• REQUIRED WORK: The job is to find each line of the records below that includes the word "intros" and copy it.

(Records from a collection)

━━━━━━━━━━━━━━━━

(** An encoding Memory Write depends on the flags through the payload (spaces
    aside), the device ID and the address, and through the tag for its "tag:"
    line alone: two runs that agree on the first three end alike, make the
    same calls and write the same strings everywhere but on that line; the
    length flag is not looked at. *)
Theorem main_encode_MEMWR_request (a a' : Args.t) (w : world) :
  Args.encode a = true -> Args.encode a' = true ->
  Args.printtypes a = false -> Args.printtypes a' = false ->
  Args.tlp_type a = "MEMWR" -> Args.tlp_type a' = "MEMWR" ->
  same_MEMWR_request a a' ->
  fst (main a w) = fst (main a' w)
  /\ calls (snd (main a w)) = calls (snd (main a' w))
  /\ forall i, i <> S (List.length (stdout w)) ->
       nth_error (stdout (snd (main a w))) i = nth_error (stdout (snd (main a' w))) i.
Proof.
  intros He He' Hp Hp' Ht Ht' (Hdata & Hd & Ha).
  unfold main, parse_req_args, parse_MEMRD, dispatch, bind, call, Print, or_panic, ret, panic.
  rewrite He, He', Hp, Hp', Ht, Ht', Hdata, Hd, Ha.
  cbn [String.eqb Ascii.eqb Bool.eqb].
  destruct (hex.DecodeString _); [|repeat split].
  destruct (DeviceID_FromString _); [|repeat split].
  destruct (strconv.ParseUint16_64 _); [|repeat split].
  cbn [did addr data_raw_bytes stdout calls].
  destruct (NewMWr _ _ _); [|repeat split].
  cbn [fst snd stdout calls]. split; [reflexivity|]. split; [reflexivity|].
  intros i Hi. rewrite <- !app_assoc. cbn [app].
  destruct (Nat.lt_ge_cases i (List.length (stdout w))) as [Hlt|Hge].
  - now rewrite !nth_error_app1 by assumption.
  - rewrite !nth_error_app2 by assumption.
    destruct (i - List.length (stdout w))%nat as [|[|k]] eqn:Hk; try reflexivity.
    exfalso. apply Hi. lia.
Qed.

━━━━━━━━━━━━━━━━

• PROBLEM SOLUTION:
  intros He He' Hp Hp' Ht Ht' (Hdata & Hd & Ha).
  intros i Hi. rewrite <- !app_assoc. cbn [app].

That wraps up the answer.